In 2006, Barry Blanchard wrote “The Calling” for Alpinist 15. The piece describes a young Blanchard’s dreams, sparked from a life of poverty growing up in Calgary, and the climbs and partnerships that developed from his childhood musings. Now, eight years later, the storied Canadian alpinist is publishing a memoir, The Calling: A Life Rocked by Mountains.
“I used my piece, ‘The Calling,’ in Alpinist 15 as a road map for writing my book, The Calling,” Blanchard told Alpinist. “The article was a planimetric that I was allowed to flesh out and sculpt into a statue. Magazine articles are written in thousands of words (although the draft I submitted for 15 was 14,000 words before editing), but in the book I had tens of thousands of words to write. One hundred thousand words allows for deeper writing and fuller storytelling.”

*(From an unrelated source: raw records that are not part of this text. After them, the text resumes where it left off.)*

(** * Flight tracker: the map reconciler, the flight fetcher and the
      location resolver, embedded from the TypeScript sources.

    - [JS]: the fragment of JavaScript values the components compute with
      (numbers with NaN and the infinities, [parseFloat], [Math.round],
      [toFixed], [trim], [split]).
    - [FlightMap]: [src/FlightMap.tsx], the refs of the component, the
      Leaflet objects they hold and [updateMapFlights].
    - [Net]: the two services, by what a call can get back from them.
    - [Fetcher]: the response normalisation shared, line for line, by both
      tracker components, and the conversion of a flight for the map view.
    - [GlobalFlightTracker]: [src/FlightTracker.tsx] ([searchAirport] and
      [fetchFlights]).
    - [FlightTracker]: the tracker component over a fixed table of cities
      (its own [fetchFlights]).
    - [Handlers]: the event handlers of the two search forms.
    - [UserLocation]: the map view with the position of the user.
    - [Checked]: the pass of [updateMapFlights] with the check Leaflet
      makes of the positions it is handed.
    - [Reconciler], [Fetching], [Tracks], [Display], [Searching],
      [Overlay], [Passes], [Resolving]: the properties proved of them.

    Finite JavaScript numbers are modelled by exact rationals: sums,
    differences and products are the real ones, not their IEEE-754
    roundings.  Leaflet is modelled by what the component can observe of it:
    every Leaflet object carries the identifier Leaflet stamps it with, and
    a map is the set of identifiers of the layers currently added to it.
    [FlightMap] describes the calls to Leaflet as they go when Leaflet
    accepts its arguments; [Checked] adds the refusal of a NaN coordinate,
    the one check of Leaflet that the values of the component can fail. *)

From Stdlib Require Import QArith Qround Qabs ZArith String Ascii List Bool Lia DecimalString.
From Stdlib Require DecimalPos.
From stdpp Require Import gmap strings list fin_maps.

Local Open Scope string_scope.

Set Warnings "-clear-no-such-hyp".

(* ===================================================================== *)
(** ** JavaScript values *)
(* ===================================================================== *)

Module JS.

(** A JavaScript number: NaN, an infinity with its sign, or a finite
    value. *)
Inductive number : Type :=
| NaN : number
| Infinity (negative : bool) : number
| Finite (q : Q) : number.

Definition zero : number := Finite 0.

(** [a === b] and [a !== b] on numbers: NaN is different from every
    number, itself included. *)
Definition strict_eq (a b : number) : bool :=
  match a, b with
  | Finite p, Finite q => Qeq_bool p q
  | Infinity s, Infinity t => Bool.eqb s t
  | _, _ => false
  end.

Definition strict_neq (a b : number) : bool := negb (strict_eq a b).

(** ToBoolean on a number: [0] and [NaN] are falsy. *)
Definition truthy (a : number) : bool :=
  match a with
  | NaN => false
  | Infinity _ => true
  | Finite q => negb (Qeq_bool q 0)
  end.

(** ToBoolean on a string: only the empty string is falsy. *)
Definition truthy_string (s : string) : bool :=
  match s with
  | EmptyString => false
  | String _ _ => true
  end.

(** [a || b] on numbers and on strings. *)
Definition or_number (a b : number) : number := if truthy a then a else b.
Definition or_string (a b : string) : string := if truthy_string a then a else b.

Definition is_negative (q : Q) : bool :=
  match Qcompare q 0 with Lt => true | _ => false end.

Definition neg (a : number) : number :=
  match a with
  | NaN => NaN
  | Infinity s => Infinity (negb s)
  | Finite q => Finite (- q)
  end.

(** [a + b], [a - b] and [a * b], on the finite numbers without the
    rounding of the result to a double. *)
Definition add (a b : number) : number :=
  match a, b with
  | NaN, _ | _, NaN => NaN
  | Infinity s, Infinity t => if Bool.eqb s t then Infinity s else NaN
  | Infinity s, Finite _ => Infinity s
  | Finite _, Infinity t => Infinity t
  | Finite p, Finite q => Finite (p + q)
  end.

Definition sub (a b : number) : number := add a (neg b).

Definition mul (a b : number) : number :=
  match a, b with
  | NaN, _ | _, NaN => NaN
  | Infinity s, Infinity t => Infinity (xorb s t)
  | Infinity s, Finite q | Finite q, Infinity s =>
      if Qeq_bool q 0 then NaN else Infinity (xorb s (is_negative q))
  | Finite p, Finite q => Finite (p * q)
  end.

(** The result of [Math.round]: a number without fractional part. *)
Inductive integral : Type :=
| INaN : integral
| IInfinity (negative : bool) : integral
| IInt (z : Z) : integral.

(** [Math.round(x)]: the nearest integer, a tie going upwards. *)
Definition Math_round (a : number) : integral :=
  match a with
  | NaN => INaN
  | Infinity s => IInfinity s
  | Finite q => IInt (Qfloor (q + (1 # 2)))
  end.

Definition Z_to_string (z : Z) : string := NilZero.string_of_int (Z.to_int z).

(** [`${n}`] for an integral number: plain decimal digits (JavaScript
    prints so below 10^21 in magnitude). *)
Definition integral_to_string (n : integral) : string :=
  match n with
  | INaN => "NaN"
  | IInfinity false => "Infinity"
  | IInfinity true => "-Infinity"
  | IInt z => Z_to_string z
  end.

(** Four digits after the point. *)
Definition pad4 (s : string) : string :=
  match String.length s with
  | 0%nat => "0000" ++ s
  | 1%nat => "000" ++ s
  | 2%nat => "00" ++ s
  | 3%nat => "0" ++ s
  | _ => s
  end.

(** [x.toFixed(4)]: sign, integer part, a point and four digits; a tie in
    the fifth digit rounds the magnitude upwards (JavaScript prints so below
    10^21 in magnitude). *)
Definition toFixed4 (a : number) : string :=
  match a with
  | NaN => "NaN"
  | Infinity false => "Infinity"
  | Infinity true => "-Infinity"
  | Finite q =>
      let n := Qfloor (Qabs q * 10000 + (1 # 2)) in
      (if is_negative q then "-" else EmptyString) ++
      Z_to_string (n / 10000) ++ "." ++ pad4 (Z_to_string (n mod 10000))
  end.

(** White space of [trim] and [parseFloat], on the ASCII range. *)
Definition is_space (c : ascii) : bool :=
  let n := nat_of_ascii c in
  (n =? 32)%nat || ((9 <=? n)%nat && (n <=? 13)%nat).

Fixpoint trimStart (s : string) : string :=
  match s with
  | String c r => if is_space c then trimStart r else s
  | EmptyString => EmptyString
  end.

Fixpoint trimEnd (s : string) : string :=
  match s with
  | EmptyString => EmptyString
  | String c r =>
      match trimEnd r with
      | EmptyString => if is_space c then EmptyString else String c EmptyString
      | r' => String c r'
      end
  end.

Definition trim (s : string) : string := trimEnd (trimStart s).
(** * Allzpark: a shallow embedding of the launcher's Python sources

    The development follows the layout of the repository:

    - [Py]        the fragment of Python the sources rely on: values,
                  truthiness, equality, exceptions and results;
    - [Rezapi]    allzpark/_rezapi.py, the wrapper over the package manager;
    - [Resources] allzpark/resources.py, resource lookup and palettes;
    - [Delegates] allzpark/delegates.py, the version editor delegate;
    - [TestUtil]  tests/util.py, the signal waiting helper;
    - [Cli]       allzpark/cli.py, the command-line bootstrap.

    Calls into the package manager (Rez), into Qt, into the operating
    system and into the interpreter's own [repr] and [str.format] are not
    part of the repository; their outcomes are inputs of the model, either
    as section variables or as fields of a record describing the world a
    run takes place in. *)

From Stdlib Require Import ZArith Lia Ascii String Sorted.
From stdpp Require Import gmap strings list fin_maps.

Local Open Scope string_scope.

(* ===================================================================== *)
(** * Python values, exceptions and results *)
(* ===================================================================== *)

Module Py.

(** The values the sources store, compare and test for truth. *)
#[warnings="-register-all"]
Inductive pyval : Type :=
| VNone
| VBool (b : bool)
| VInt (n : Z)
| VStr (s : string)
| VList (l : list pyval).

(** [bool(v)]: what [if v:] and [not v] look at. *)
Definition truthy (v : pyval) : bool :=
  match v with
  | VNone => false
  | VBool b => b
  | VInt n => negb (n =? 0)%Z
  | VStr s => negb (String.eqb s "")
  | VList l => match l with [] => false | _ => true end
  end.

Definition Z_of_bool (b : bool) : Z := if b then 1%Z else 0%Z.
(** ** External calls *)

(** The calls [create_callable] and its neighbours can make, indexed by
    the type of what comes back.  [PyArg_ParseTupleAndKeywords] answers
    [None] for a zero return and otherwise the values stored through its
    output pointers; [dlerror] answers [None] for a null pointer. *)
Inductive event : Type -> Type :=
| PyArg_ParseTupleAndKeywords
    (args : list PyValue) (kwargs : option (list (PyValue * PyValue)))
    (format : string) (keywords : list string) : event (option (list string))
| dlopen (filename : string) (flags : Z) : event Z
| dlsym (handle : Z) (symbol : string) : event Z
| dlerror : event (option string)
| dlclose (handle : Z) : event Z
| PyErr_SetString (exc : PyExc) (message : option string) : event unit
| PyCFunction_NewEx (ml : Z) (self : Z) (module : Z) : event Z.

(** Straight-line programs over the external calls. *)
Inductive prog (R : Type) : Type :=
| Ret (r : R)
| Call {X : Type} (e : event X) (k : X -> prog R).
Arguments Ret {R} r.
Arguments Call {R X} e k.

Fixpoint prog_bind {A B : Type} (k : A -> prog B) (p : prog A) : prog B :=
  match p with
  | Ret a => k a
  | Call e k' => Call e (fun x => prog_bind k (k' x))
  end.

#[global] Instance prog_ret : MRet prog := fun _ r => Ret r.
#[global] Instance prog_mbind : MBind prog := fun _ _ k p => prog_bind k p.

Definition call {X : Type} (e : event X) : prog X := Call e Ret.

(** ** The source *)

(** The [char *] stored through the [i]-th output pointer of a
    successful argument parse. *)
Definition out_charp (outs : list string) (i : nat) : string :=
  default "" (outs !! i).

(** [create_callable], lines 4-29 of _loader.c. *)
Definition create_callable
    (self : Z) (args : list PyValue) (kwargs : option (list (PyValue * PyValue)))
    : prog Z :=
  let keywords := ["filename"] in
  parsed ← call (PyArg_ParseTupleAndKeywords args kwargs "s:create_callable" keywords);
  match parsed with
  | None => mret NULL
  | Some outs =>
      let filename := out_charp outs 0 in
      sohandle ← call (dlopen filename RTLD_LAZY);
      if sohandle =? NULL then
        msg ← call dlerror;
        _ ← call (PyErr_SetString PyExc_OSError msg);
        mret NULL
      else
        qq_methoddef ← call (dlsym sohandle "__qq_methoddef");
        if qq_methoddef =? NULL then
          msg ← call dlerror;
          _ ← call (PyErr_SetString PyExc_OSError msg);
          mret NULL
        else
          call (PyCFunction_NewEx qq_methoddef NULL NULL)
  end.

(** ** The world outside the module *)

(** A shared object on disk: the addresses of its exported symbols, the
    function descriptors its data segment holds (by address), and the
    function references that no loaded object satisfies. *)
Record SharedObject : Type := {
  so_exports : gmap string Z;
  so_data : gmap Z PyMethodDef;
  so_unresolved : list string
}.

(** An entry of the loader's table of loaded objects. *)
Record LoadedObject : Type := {
  lo_name : string;
  lo_image : SharedObject;
  lo_refs : nat
}.

(** The state the external calls read and change: the loadable objects,
    the process-wide table of loaded objects (by name and by handle),
    the descriptors mapped into the address space, the loader's pending
    diagnostic, the interpreter's error indicator and its heap of
    function objects.  Handles and object addresses are never null: the
    tables are keyed by the positive part of the address. *)
Record World : Type := {
  files : gmap string SharedObject;
  by_name : gmap string positive;
  objects : gmap positive LoadedObject;
  mem : gmap Z PyMethodDef;
  dl_err : option string;
  err_indicator : option (PyExc * string);
  heap : gmap positive PyCFunctionObject
}.

(** What a table holds at an address. *)
Definition deref {A : Type} (m : gmap positive A) (addr : Z) : option A :=
  match addr with
  | Z.pos a => m !! a
  | _ => None
  end.

Definition set_dl_err (m : option string) (w : World) : World :=
  {| files := files w; by_name := by_name w; objects := objects w; mem := mem w;
     dl_err := m; err_indicator := err_indicator w; heap := heap w |}.

Definition set_err_indicator (e : option (PyExc * string)) (w : World) : World :=
  {| files := files w; by_name := by_name w; objects := objects w; mem := mem w;
     dl_err := dl_err w; err_indicator := e; heap := heap w |}.

Definition set_heap (h : gmap positive PyCFunctionObject) (w : World) : World :=
  {| files := files w; by_name := by_name w; objects := objects w; mem := mem w;
     dl_err := dl_err w; err_indicator := err_indicator w; heap := h |}.

Definition set_loaded (n : gmap string positive) (o : gmap positive LoadedObject)
    (m : gmap Z PyMethodDef) (w : World) : World :=
  {| files := files w; by_name := n; objects := o; mem := m;
     dl_err := dl_err w; err_indicator := err_indicator w; heap := heap w |}.

(** *** The dynamic loader (dlfcn)

    After dlopen(3), dlsym(3), dlerror(3) and dlclose(3); the wording of
    the diagnostics is glibc's.  A diagnostic stays pending until
    [dlerror] hands it out, as POSIX words it (glibc also drops it at the
    next call into the loader). *)

Module Dl.

Definition retain (o : LoadedObject) : LoadedObject :=
  {| lo_name := lo_name o; lo_image := lo_image o; lo_refs := S (lo_refs o) |}.

Definition release (o : LoadedObject) : LoadedObject :=
  {| lo_name := lo_name o; lo_image := lo_image o; lo_refs := pred (lo_refs o) |}.

(** Bit 0 of the mode asks for lazy binding, bit 1 for binding at load
    time; one of them must be given. *)
Definition binds_lazily (flags : Z) : bool :=
  Z.testbit flags 0 && negb (Z.testbit flags 1).
Definition binds_now (flags : Z) : bool := Z.testbit flags 1.

(** An object that is already loaded is handed out again with one more
    reference; a new one is mapped, unless it cannot be found or it is
    to be bound at load time and has references nothing satisfies. *)
Definition dlopen (filename : string) (flags : Z) (w : World) : Z * World :=
  if negb (Z.testbit flags 0 || Z.testbit flags 1) then
    (NULL, set_dl_err (Some "invalid mode for dlopen(): Invalid argument") w)
  else
    match by_name w !! filename with
    | Some a =>
        (Z.pos a, set_loaded (by_name w) (alter retain a (objects w)) (mem w) w)
    | None =>
        match files w !! filename with
        | None =>
            (NULL, set_dl_err (Some (filename ++
               ": cannot open shared object file: No such file or directory")) w)
        | Some img =>
            match binds_now flags, so_unresolved img with
            | true, sym :: _ =>
                (NULL, set_dl_err (Some (filename ++ ": undefined symbol: " ++ sym)) w)
            | _, _ =>
                let a := fresh (dom (objects w)) in
                (Z.pos a,
                 set_loaded (<[filename := a]> (by_name w))
                   (<[a := {| lo_name := filename; lo_image := img; lo_refs := 1 |}]>
                      (objects w))
                   (mem w ∪ so_data img) w)
            end
        end
    end.
Lemma main_choice_submenu c sub :
  main_choice df stats visuals exports c = Some sub →
  ∃ m actions,
    sub = submenu m actions ∧ all_tame actions
    ∧ (∀ x a, actions x = Some a → no_goodbye a)
    ∧ (complete stats → all_raise_only
         (session_exn df stats visuals exports) actions).
Proof.
  unfold main_choice. choice_cases c.
  - exists Track_menu, (track_actions stats). split; [done|]. repeat split.
    + intros x a. unfold track_actions. choice_cases x; apply print_view_tame.
    + intros x a. unfold track_actions.
      choice_cases x; apply print_view_no_goodbye.
    + intros [Htab Hv] x a ins. unfold track_actions.
      destruct (String.eqb x "1").
      { intros [= <-]. apply returned_raises_only, print_view_returns.
        destruct (Htab "track") as [t ->]; [by left|]. by eexists. }
      choice_cases x; apply returned_raises_only, print_view_returns, Hv;
        repeat first [by left | right].
  - exists Cohort_menu, (cohort_actions stats). split; [done|]. repeat split.
    + intros x a. unfold cohort_actions.
      choice_cases x; [apply print_view_tame|apply print_pass_rates_tame].
    + intros x a. unfold cohort_actions.
      choice_cases x;
        [apply print_view_no_goodbye|apply print_pass_rates_no_goodbye].
    + intros [Ht _] x a ins. unfold cohort_actions.
      destruct (Ht "cohort") as [t Hc]; [right; by left|].
      choice_cases x; apply returned_raises_only;
        [apply print_view_returns; by rewrite Hc
        |by eapply print_pass_rates_returns].
  - exists Income_menu, (income_actions stats). split; [done|]. repeat split.
    + intros x a. unfold income_actions.
      choice_cases x; [apply print_view_tame|apply print_pass_rates_tame].
    + intros x a. unfold income_actions.
      choice_cases x;
        [apply print_view_no_goodbye|apply print_pass_rates_no_goodbye].
    + intros [Ht _] x a ins. unfold income_actions.
      destruct (Ht "income") as [t Hc]; [do 2 right; by left|].
      choice_cases x; apply returned_raises_only;
        [apply print_view_returns; by rewrite Hc
        |by eapply print_pass_rates_returns].
  - exists Visuals_menu, (visuals_actions df visuals).
    split; [done|]. repeat split.
    + intros x a. unfold visuals_actions. choice_cases x. apply call_tame.
    + intros x a. unfold visuals_actions.
      choice_cases x. by apply call_no_goodbye.
    + intros _ x a ins. unfold visuals_actions. choice_cases x.
      unfold call. simpl. destruct (visuals df) eqn:E; [|done].
      right. by left.
  - exists Export_menu, (export_actions df stats exports).
    split; [done|]. repeat split.
    + intros x a. unfold export_actions. choice_cases x. apply call_tame.
    + intros x a. unfold export_actions.
      choice_cases x. by apply call_no_goodbye.
    + intros _ x a ins. unfold export_actions. choice_cases x.
      unfold call. simpl. destruct (exports df stats) eqn:E; [|done].
      right. by right.
  - exists Alerts_menu, (alerts_actions stats). split; [done|]. repeat split.
    + intros x a. unfold alerts_actions.
      choice_cases x; apply print_alerts_tame.
    + intros x a. unfold alerts_actions.
      choice_cases x; apply print_alerts_no_goodbye.
    + intros Hc x a ins. unfold alerts_actions.
      choice_cases x; by apply returned_raises_only, print_alerts_returns.
Qed.
(** * The consensus engine of qwen_agi_system, embedded in Rocq

    Source: [qwen_agi_system/core/multi_agent_consensus_system.py] and the
    data classes of [qwen_agi_system/core/ten_agent_architecture.py].

    The Python code is embedded shallowly:
    - a Python [float] is a rational or NaN ([pyfloat]); rounding and
      infinities are idealised away, comparisons and [min] follow Python's
      rules for NaN;
    - a [str] is a [string] of bytes: lengths, slices and case agree with
      Python on ASCII text;
    - a [dict] is an association list in insertion order;
    - [AgentThought] and [ConsensusDeliberation] objects live in a store and
      are passed by reference, because the resolver mutates them in place;
    - a method is a computation in a state-and-exception monad [M]; the
      names a class does not define raise [AttributeError] when looked up;
    - logging is left out; the clock is a field of the store. *)

From Stdlib Require Import String Ascii List ZArith QArith Lia Bool Lqa.
From Stdlib Require Import DecimalString Qminmax.
Import ListNotations.
Local Open Scope string_scope.
Local Open Scope Q_scope.

Set Implicit Arguments.

(* ================================================================== *)
(** ** Fragments of the Python runtime *)
(* ================================================================== *)

Module Py.

(** Exceptions; all of them derive from [Exception]. *)
Inductive exn : Type :=
| TypeError (msg : string)
| AttributeError (cls attr : string)
| KeyError (key : string)
| ZeroDivisionError.

Inductive result (A : Type) : Type :=
| Ok (a : A)
| Raise (e : exn).
Arguments Ok {A} a.
Arguments Raise {A} e.

(** *** Floats *)

Inductive pyfloat : Type :=
| Fin (q : Q)
| NaN.

Definition Qltb (x y : Q) : bool := negb (Qle_bool y x).

Definition fbin (op : Q -> Q -> Q) (a b : pyfloat) : pyfloat :=
  match a, b with
  | Fin x, Fin y => Fin (op x y)
  | _, _ => NaN
  end.

Definition fadd := fbin Qplus.
Definition fsub := fbin Qminus.
Definition fmul := fbin Qmult.
(** Division; every call site in the source guards the divisor. *)
Definition fdiv := fbin Qdiv.

Definition flt (a b : pyfloat) : bool :=
  match a, b with
  | Fin x, Fin y => Qltb x y
  | _, _ => false
  end.
Definition fgt (a b : pyfloat) : bool := flt b a.
Definition fle (a b : pyfloat) : bool :=
  match a, b with
  | Fin x, Fin y => Qle_bool x y
  | _, _ => false
  end.
Definition fge (a b : pyfloat) : bool := fle b a.
Definition fne (a b : pyfloat) : bool :=
  match a, b with
  | Fin x, Fin y => negb (Qeq_bool x y)
  | _, _ => true
  end.

(** [min(a, b)]: the later argument wins only when strictly smaller. *)
Definition fmin (a b : pyfloat) : pyfloat := if flt b a then b else a.

Definition of_nat (n : nat) : pyfloat := Fin (inject_Z (Z.of_nat n)).

(** [sum(xs)] *)
Definition fsum (xs : list pyfloat) : pyfloat := fold_left fadd xs (Fin 0).

(** [max(xs)] on a non-empty list, keeping the first maximum. *)
Definition fmax_list (x : pyfloat) (xs : list pyfloat) : pyfloat :=
  fold_left (fun m y => if fgt y m then y else m) xs x.

(** [np.mean]: NaN (and a warning) on the empty list. *)
Definition np_mean (xs : list pyfloat) : pyfloat :=
  match xs with
  | [] => NaN
  | _ => fdiv (fsum xs) (of_nat (length xs))
  end.

(** [np.var]: the mean of the squared deviations. *)
Definition np_var (xs : list pyfloat) : pyfloat :=
  let m := np_mean xs in
  np_mean (map (fun x => fmul (fsub x m) (fsub x m)) xs).

(** The interval of a well-formed confidence. *)
Definition in_unit (f : pyfloat) : Prop :=
  match f with
  | Fin q => 0 <= q /\ q <= 1
  | NaN => False
  end.

(** *** Strings *)

Definition is_upper (c : ascii) : bool :=
  let n := nat_of_ascii c in (65 <=? n)%nat && (n <=? 90)%nat.
Definition is_lower (c : ascii) : bool :=
  let n := nat_of_ascii c in (97 <=? n)%nat && (n <=? 122)%nat.
Definition to_lower (c : ascii) : ascii :=
  if is_upper c then ascii_of_nat (nat_of_ascii c + 32) else c.
Definition to_upper (c : ascii) : ascii :=
  if is_lower c then ascii_of_nat (nat_of_ascii c - 32) else c.

(** [s.lower()] *)
Fixpoint lower (s : string) : string :=
  match s with
  | EmptyString => EmptyString
  | String c s' => String (to_lower c) (lower s')
  end.

(** [kw in s] *)
Fixpoint contains (kw s : string) : bool :=
  prefix kw s ||
  match s with
  | EmptyString => false
  | String _ s' => contains kw s'
  end.

(** [str.isspace] on one ASCII character. *)
Definition isspace (c : ascii) : bool :=
  let n := nat_of_ascii c in
  ((9 <=? n)%nat && (n <=? 13)%nat) || ((28 <=? n)%nat && (n <=? 32)%nat).

(** [s.split()]: the maximal runs of non-blank characters. *)
Fixpoint split_from (cur : string) (s : string) : list string :=
  match s with
  | EmptyString => if String.eqb cur "" then [] else [cur]
  | String c s' =>
      if isspace c
      then (if String.eqb cur "" then split_from "" s'
            else cur :: split_from "" s')
      else split_from (cur ++ String c "") s'
  end.
Definition split (s : string) : list string := split_from "" s.

(** [s.replace(a, b)] for single characters. *)
Fixpoint replace_char (a b : ascii) (s : string) : string :=
  match s with
  | EmptyString => EmptyString
  | String c s' => String (if Ascii.eqb c a then b else c) (replace_char a b s')
  end.

(** [s.title()]: a letter is upper-cased after a non-letter and lower-cased
    after a letter. *)
Fixpoint title_from (after_letter : bool) (s : string) : string :=
  match s with
  | EmptyString => EmptyString
  | String c s' =>
      let letter := is_upper c || is_lower c in
      String (if after_letter then to_lower c else to_upper c)
             (title_from letter s')
  end.
Definition title (s : string) : string := title_from false s.

(** [sep.join(parts)] *)
Definition join (sep : string) (parts : list string) : string :=
  String.concat sep parts.

(** [str(n)] for an integer. *)
Definition str_of_Z (z : Z) : string := NilZero.string_of_int (Z.to_int z).

(** [f"{x:.2f}"]: two decimals, ties to even. *)
Definition format_2f (x : pyfloat) : string :=
  match x with
  | NaN => "nan"
  | Fin q =>
      let n := (Z.abs (Qnum q) * 100)%Z in
      let d := Zpos (Qden q) in
      let fl := (n / d)%Z in
      let r := (n mod d)%Z in
      let h :=
        match (2 * r ?= d)%Z with
        | Lt => fl
        | Gt => (fl + 1)%Z
        | Eq => if Z.even fl then fl else (fl + 1)%Z
        end in
      let cents := (h mod 100)%Z in
      (if (Qnum q <? 0)%Z then "-" else "") ++
      str_of_Z (h / 100) ++ "." ++
      (if (cents <? 10)%Z then "0" else "") ++ str_of_Z cents
  end.

(** *** Sets of strings, as used by [set(...)], [intersection], [union] *)

Definition set_of (xs : list string) : list string := nodup string_dec xs.
Definition mem (x : string) (xs : list string) : bool :=
  existsb (String.eqb x) xs.
Definition intersection (a b : list string) : list string :=
  filter (fun x => mem x b) a.
Definition union (a b : list string) : list string := set_of (a ++ b).

End Py.
Import Py.

(* ================================================================== *)
(** ** Data model ([ten_agent_architecture.py]) *)
(* ================================================================== *)

Inductive AgentRole : Type :=
| QUEEN_COORDINATOR | CODE_ARCHITECT | SECURITY_SPECIALIST
| PERFORMANCE_OPTIMIZER | UI_UX_DESIGNER | INTEGRATION_EXPERT
| TESTING_QUALITY | DOCUMENTATION_TECH_WRITER | DATA_ANALYTICS
| INNOVATION_STRATEGIST.

Definition AgentRole_eq_dec (a b : AgentRole) : {a = b} + {a <> b}.
Proof. decide equality. Defined.

Definition role_eqb (a b : AgentRole) : bool :=
  if AgentRole_eq_dec a b then true else false.

(** [role.value] *)
Definition role_value (r : AgentRole) : string :=
  match r with
  | QUEEN_COORDINATOR => "queen_coordinator"
  | CODE_ARCHITECT => "code_architect"
  | SECURITY_SPECIALIST => "security_specialist"
  | PERFORMANCE_OPTIMIZER => "performance_optimizer"
  | UI_UX_DESIGNER => "ui_ux_designer"
  | INTEGRATION_EXPERT => "integration_expert"
  | TESTING_QUALITY => "testing_quality"
  | DOCUMENTATION_TECH_WRITER => "documentation_tech_writer"
  | DATA_ANALYTICS => "data_analytics"
  | INNOVATION_STRATEGIST => "innovation_strategist"
  end.
(** X4. On a readable PDF [extract_text_from_pdf] returns every page followed
    by two newlines, in page order: its length is the sum of the page
    lengths plus two per page.  It prints one line per page and two more,
    and does nothing else. *)
Theorem extract_text_is_pages_joined (fs : FileSystem) (pdf_path : string)
    (pages : list string) (r : Remote Float) (t : Trace Float) :
  fs pdf_path = Some (Pages pages) ->
  exists text lines,
    extract_text_from_pdf fs pdf_path r t = (Ok text, t ++ map Print lines)
    /\ List.length lines = List.length pages + 2
    /\ text = fold_right String.append ""
                (map (fun page_text => page_text ++ nl ++ nl)%string pages)
    /\ String.length text
       = list_sum (map String.length pages) + 2 * List.length pages.
Proof.
  intros Hfs. unfold extract_text_from_pdf. rewrite bind_print, Hfs.
  match goal with
  | |- context [bind (extract_pages ?n ?ps ?x) _ r ?u] =>
      destruct (extract_pages_lines n pages 1 x r u) as (lines & L & E)
  end.
  rewrite (bind_ok _ _ _ _ _ _ E), bind_print. unfold ret.
  rewrite fold_pages_joined. cbn [String.append].
  eexists. eexists (("[*] Reading PDF: " ++ pdf_path)%string :: lines ++ [_]).
  split; [|split; [|split]].
  - cbn [map]. rewrite map_app, <- !app_assoc. reflexivity.
  - cbn [List.length]. rewrite length_app, L. simpl. lia.
  - reflexivity.
  - apply length_joined.
Qed.

(** A PDF the reader cannot open makes [extract_text_from_pdf] raise the
    reader's exception after its first line of output: no page is
    processed. *)
Lemma extract_text_unreadable (fs : FileSystem) (pdf_path : string)
    (e : Exception) (r : Remote Float) (t : Trace Float) :
  fs pdf_path = Some (Unreadable e) ->
  extract_text_from_pdf fs pdf_path r t
  = (Raise e, t ++ [Print ("[*] Reading PDF: " ++ pdf_path)]).
Proof.
  intros Hfs. unfold extract_text_from_pdf. rewrite bind_print, Hfs.
  reflexivity.
Qed.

The memoir tells the story of climbing in the age of punk rock and youthful arrogance. The Calling is a category finalist for the Banff Centre’s 2014 Mountain Book Competition. “I think that I’m getting better at writing over time and much of that is the process of finding my writer’s ‘voice,'” Blanchard explained. “I like to tinker with words and when they combine and ring as a sentence, well, that is pretty damn fine in my book (my book, get it? Ha! Ha!).”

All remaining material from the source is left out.